With his assets frozen, Hubert hastily makes large unauthorized cash withdrawals to flee the country. TJ is tracked by the FBI to a concert venue and taken into custody. FBI Special Agent Wells is revealed to be the thief crew leader, and three special forces members that attacked TJ's squad are accomplices. He planned the heists as vengeance for the Ranger massacre he took part in. Recalling a key detail in a map location, Detective Mims predicts that Wells is the thief and arrives as Wells preps to leave the stash spot with the cash. Tormented by a guilty conscience and his wife's terminal cancer prognosis, Mims pleads with Wells to allow him to return the stolen money and atone. Wells tries to reason with Mims but kills him as Mims raises his weapon.

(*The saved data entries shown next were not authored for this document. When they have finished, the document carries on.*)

Lemma finalPrompt_clean (st : AppState) :
  App.finalPrompt st <> [] /\ trim (App.finalPrompt st) = App.finalPrompt st.
Proof.
  unfold App.finalPrompt.
  destruct (truthy (trim (prompt st))) eqn:Htr; cbn [negb].
  - split; [apply truthy_true_iff, Htr | apply trim_idempotent].
  - destruct (find _ App.MOCKUP_PRESETS) as [preset |] eqn:F.
    + apply find_some in F. apply catalog_templates_clean, F.
    + split; [vm_compute; discriminate | vm_compute; reflexivity].
Qed.

(** X9.  Whatever the state, the prompt a mockup submission resolves is
    never empty and neither begins nor ends with white space, so the
    image-edit call always gets a real instruction; and typing a resolved
    prompt back into the text area resolves to that same prompt. *)
Theorem resolved_prompt_well_formed :
  forall st : AppState,
    App.finalPrompt st <> [] /\
    startsClean (App.finalPrompt st) = true /\
    startsClean (rev (App.finalPrompt st)) = true /\
    App.finalPrompt (set_prompt (App.finalPrompt st) st) = App.finalPrompt st.
Proof.
  intro st. destruct (finalPrompt_clean st) as [Hne Hfix].
  split; [exact Hne |].
  destruct (trim_clean (App.finalPrompt st)) as [Hs He].
  rewrite Hfix in Hs, He. split; [exact Hs |]. split; [exact He |].
  apply truthy_true_iff in Hne.
  set (fp := App.finalPrompt st) in *.
  unfold App.finalPrompt. simpl prompt. rewrite Hfix, Hne. reflexivity.
Qed.

(* ================================================================= *)
(** ** What the rendered page can reach *)

Lemma preset_ids_unique (p q : MockupPreset.t) :
  In p App.MOCKUP_PRESETS -> In q App.MOCKUP_PRESETS ->
  MockupPreset.id p = MockupPreset.id q -> p = q.
Proof.
  intros Hp Hq Hid.
  pose proof (find_preset_by_id p Hp) as Fp.
  pose proof (find_preset_by_id q Hq) as Fq.
  rewrite Hid in Fp. congruence.
Qed.

Lemma dispatch_selectedPreset (w : World) (ev : App.UiEvent) (m : Machine) :
  selectedPreset (app (App.dispatch w ev m)) =
  match ev with
  | App.PresetClicked preset => MockupPreset.id preset
  | _ => selectedPreset (app m)
  end.
Proof.
  destruct ev as [file | | | item | preset | target | value | ratio];
    try reflexivity.
  - destruct file; reflexivity.
  - destruct (uploadedImage (app m)) as [uploaded |] eqn:Hup.
    + destruct (truthy uploaded) eqn:Htr.
      * rewrite (dispatch_mockup w m uploaded Hup Htr). cbv zeta.
        destruct (outcome w (mockupCall (app m) uploaded)); reflexivity.
      * rewrite dispatch_mockup_blocked by (rewrite Hup; exact Htr).
        reflexivity.
    + rewrite dispatch_mockup_blocked by (rewrite Hup; exact I).
      reflexivity.
  - destruct (truthy (trim (prompt (app m)))) eqn:Htr.
    + rewrite (dispatch_image w m Htr). cbv zeta.
      destruct (outcome w (imageCall (app m))); reflexivity.
    + rewrite (dispatch_image_blocked w m Htr). reflexivity.
Qed.

Lemma play_selectionKnown (evs : list (World * App.UiEvent)) (m : Machine) :
  Forall (fun we => rendered (snd we)) evs ->
  selectionKnown (app m) ->
  selectionKnown (app (App.play evs m)).
Proof.
  intro Hall. revert m.
  induction Hall as [| [w ev] rest Hev _ IH]; intros m Hk; simpl.
  - exact Hk.
  - apply IH. unfold selectionKnown. rewrite dispatch_selectedPreset.
    destruct ev; try exact Hk.
    exists preset. split; [exact Hev | reflexivity].
Qed.

(** X10.  In every state the rendered page can reach from its initial
    state, the selected preset id names a preset of the catalog: exactly
    that preset's button is highlighted, and a submission with a blank
    prompt sends that preset's template, so the fallback prompt is never
    used. *)
Theorem reachable_selection_is_a_catalog_preset :
  forall evs : list (World * App.UiEvent),
    Forall (fun we => rendered (snd we)) evs ->
    let st := app (App.play evs (App.mount App.initialState)) in
    exists preset,
      In preset App.MOCKUP_PRESETS /\
      MockupPreset.id preset = selectedPreset st /\
      (forall q, In q App.MOCKUP_PRESETS ->
                 (App.presetHighlighted st q = true <-> q = preset)) /\
      (blank (prompt st) = true ->
       App.finalPrompt st = MockupPreset.promptTemplate preset).
Proof.
  intros evs Hall st.
  assert (Hk : selectionKnown st).
  { apply play_selectionKnown; [exact Hall |].
    exists (MockupPreset.mk (lit "mug") (lit "Ceramic Mug") [0x2615]
              (lit "Place this logo realistically on a clean white ceramic coffee mug sitting on a wooden table. Professional product photography.")).
    split; [left; reflexivity | reflexivity]. }
  destruct Hk as (preset & Hin & Hid).
  exists preset. split; [exact Hin |]. split; [exact Hid |]. split.
  - intros q Hq. unfold App.presetHighlighted, strict_eq.
    destruct (jsstring_eq_dec (selectedPreset st) (MockupPreset.id q))
      as [E | E].
    + split; [| reflexivity]. intros _.
      apply preset_ids_unique; [exact Hq | exact Hin | congruence].
    + split; [discriminate |]. intros ->. congruence.
  - intro Hb. apply trim_nil_iff in Hb.
    apply finalPrompt_preset; assumption.
Qed.

Lemma reachable_selection_is_a_catalog_preset_witness :
  let w :=
    steadyWorld (Fulfilled (contentResponse [imagePart (lit "QUJD")]))
      (Fulfilled (imagesResponse [lit "REVG"])) 1700000000000 in
  let sign :=
    MockupPreset.mk (lit "sign") (lit "Neon Sign") [0x2728]
      (lit "A glowing neon sign on a brick wall in the shape and style of this image. Night time atmosphere.") in
  let evs :=
    [(w, App.PromptChanged (lit "on a red car"));
     (w, App.PresetClicked sign);
     (w, App.GenerateImageClicked)] in
  exists preset,
    In preset App.MOCKUP_PRESETS /\
    MockupPreset.id preset =
      selectedPreset (app (App.play evs (App.mount App.initialState))).
Proof.
  intros w sign evs.
  assert (Hall : Forall (fun we => rendered (snd we)) evs).
  { constructor; [exact I |]. constructor; [| constructor; [exact I |]].
    - simpl. do 5 right. left. reflexivity.
    - constructor. }
  destruct (reachable_selection_is_a_catalog_preset evs Hall)
    as (preset & Hin & Hid & _).
  exists preset. split; [exact Hin | exact Hid].
Defined.

(* ================================================================= *)
(** ** Submissions and the other inputs *)

Ltac mockup_cases w m :=
  let uploaded := fresh "uploaded" in
  let Hup := fresh "Hup" in
  let Htr := fresh "Htr" in
  destruct (uploadedImage (app m)) as [uploaded |] eqn:Hup;
  [ destruct (truthy uploaded) eqn:Htr;
    [ rewrite (dispatch_mockup w m uploaded Hup Htr); cbv zeta;
      destruct (outcome w (mockupCall (app m) uploaded))
    | rewrite dispatch_mockup_blocked by (rewrite Hup; exact Htr) ]
  | rewrite dispatch_mockup_blocked by (rewrite Hup; exact I) ].

Ltac image_cases w m :=
  let Htr := fresh "Htr" in
  destruct (truthy (trim (prompt (app m)))) eqn:Htr;
  [ rewrite (dispatch_image w m Htr); cbv zeta;
    destruct (outcome w (imageCall (app m)))
  | rewrite (dispatch_image_blocked w m Htr) ].

(** X11.  A click on either submit button, whether it is blocked, fails or
    succeeds, leaves the mode, the uploaded image and its MIME type, the
    typed prompt, the selected preset and the selected aspect ratio as
    they were: nothing the user entered is lost by submitting. *)
Theorem submit_keeps_inputs :
  forall (w : World) (m : Machine) (ev : App.UiEvent),
    ev = App.GenerateMockupClicked \/ ev = App.GenerateImageClicked ->
    let st' := app (App.dispatch w ev m) in
    mode st' = mode (app m) /\
    uploadedImage st' = uploadedImage (app m) /\
    uploadedMimeType st' = uploadedMimeType (app m) /\
    prompt st' = prompt (app m) /\
    selectedPreset st' = selectedPreset (app m) /\
    selectedAspectRatio st' = selectedAspectRatio (app m).
Proof.
  intros w m ev [-> | ->] st'; subst st'.
  - mockup_cases w m;
      repeat match goal with |- _ /\ _ => split end; simpl; congruence.
  - image_cases w m;
      repeat match goal with |- _ /\ _ => split end; simpl; congruence.
Qed.

Lemma submit_keeps_inputs_witness :
  let w :=
    steadyWorld (Fulfilled (contentResponse [imagePart (lit "QUJD")]))
      (Rejected (Error (lit "quota exceeded"))) 1700000000000 in
  let m :=
    App.mount
      (mkAppState IMAGE_GEN (Some (lit "data:image/png;base64,iVBORw0KGgo="))
         (lit "image/png") (lit " a fox ") false [] (lit "tote") TALL) in
  prompt (app (App.dispatch w App.GenerateImageClicked m)) = lit " a fox " /\
  prompt (app (App.dispatch w App.GenerateMockupClicked m)) = lit " a fox ".
Proof.
  intros w m. split.
  - destruct (submit_keeps_inputs w m App.GenerateImageClicked
                (or_intror eq_refl)) as (_ & _ & _ & Hp & _).
    exact Hp.
  - destruct (submit_keeps_inputs w m App.GenerateMockupClicked
                (or_introl eq_refl)) as (_ & _ & _ & Hp & _).
    exact Hp.
Defined.



(** X13.  Clicking a preset button of the catalog and then Generate Mockup
    sends that preset's template, whatever had been typed in the text area
    before. *)
Theorem preset_then_mockup_sends_template :
  forall (w1 w2 : World) (m : Machine) (preset : MockupPreset.t)
         (uploaded : jsstring),
    In preset App.MOCKUP_PRESETS ->
    uploadedImage (app m) = Some uploaded ->
    truthy uploaded = true ->
    contentRequests
      (trace (App.play [(w1, App.PresetClicked preset);
                        (w2, App.GenerateMockupClicked)] m)) =
    mockupRequest (base64Of uploaded) (uploadedMimeType (app m))
      (MockupPreset.promptTemplate preset) :: contentRequests (trace m).
Proof.
  intros w1 w2 m preset uploaded Hin Hup Htr. simpl App.play.
  set (m1 := App.dispatch w1 (App.PresetClicked preset) m).
  assert (Hup1 : uploadedImage (app m1) = Some uploaded) by exact Hup.
  rewrite (mockup_sends w2 m1 uploaded Hup1 Htr).
  rewrite (finalPrompt_preset (app m1) preset); [reflexivity | | exact Hin |];
    reflexivity.
Qed.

Some time later, Montgomery tracks Hubert to Tijuana, Mexico. He finds Wells preparing to kill Hubert in a restaurant and mentions that the stolen money would not bring anyone back, but there are many people suffering from Wells' actions. Montgomery takes a seat at Hubert's table, sips some wine, and stabs Hubert with a concealed blade. Wells shoots Hubert's bodyguard, shares a glance with Montgomery, and leaves.

==Cast==
- Christopher Meloni as FBI Special Agent Jonathan Montgomery
- Bruce Willis as Jeffrey Hubert
- Dave Bautista as FBI Agent Stockwell
- Adrian Grenier as FBI Special Agent Wells
- Texas Battle as Ranger T.J. Jackson
- Johnathon Schaech as Detective Brian Mims
- Lydia Hull as FBI Special Agent Lydia Chase
- Tyler Jon Olson as Detective Zach Derohan
- Christopher Rob Bowen as Bradley Teegan
- Danny A. Abeckaser as Detective Antonio Leon
- Richie Chance as Command Officer David Dagley
- Tara Holt as Reporter Vanessa Adler
- Carolyn Alise as Martha
- Chris Hill as James Jackson
- Jesse Pruett as Carl, The Bartender

==Production==
On September 9, 2015, it was announced that Steven C. Miller would be directing a bank robbery film Marauders based on the script by Michael Cody and Chris Sivertson. Bruce Willis, Christopher Meloni, and Dave Bautista would star in the film, which Emmett/Furla/Oasis Films would finance and produce while Lionsgate Premiere would release it. Lydia Hull, Tyler Olson, Christopher Rob Bowen, and Danny A. Abeckaser would also star in the film. Randall Emmett and George Furla would produce through Emmett/Furla/Oasis Films along with Joshua Harris and Rosie Charbonneau through 4th Wall Entertainment. On September 25, 2015, Adrian Grenier joined the film.

Principal photography on the film began on September 25, 2015, in Cincinnati, Ohio. First-day filming took place at the Dixie Terminal building. On September 26, 2015, filming was underway at the Stock Yard Bank & Trust, which was transformed into Hubert National Bank. Filming also took place in Downtown Cincinnati and Over-the-Rhine through October 16.

==Release==
Lionsgate Premiere released the film on July 1, 2016.

===Box office===
As of February 7, 2026, Marauders grossed $1,024,158 in Portugal, Argentina, China, and the Netherlands, and grossed $1,209,418 in home video sales.

==Reception==
 Metacritic, which uses a weighted average, assigned the film a score of 42 out of 100, based on 6 critics, indicating "mixed or average" reviews.

Frank Scheck of The Hollywood Reporter called it a "by-the-numbers B-movie" with slow pacing and a convoluted plot. Owen Gleiberman of Variety wrote that the film's complex plot makes less sense as it progresses because the explanations are so unbelievable.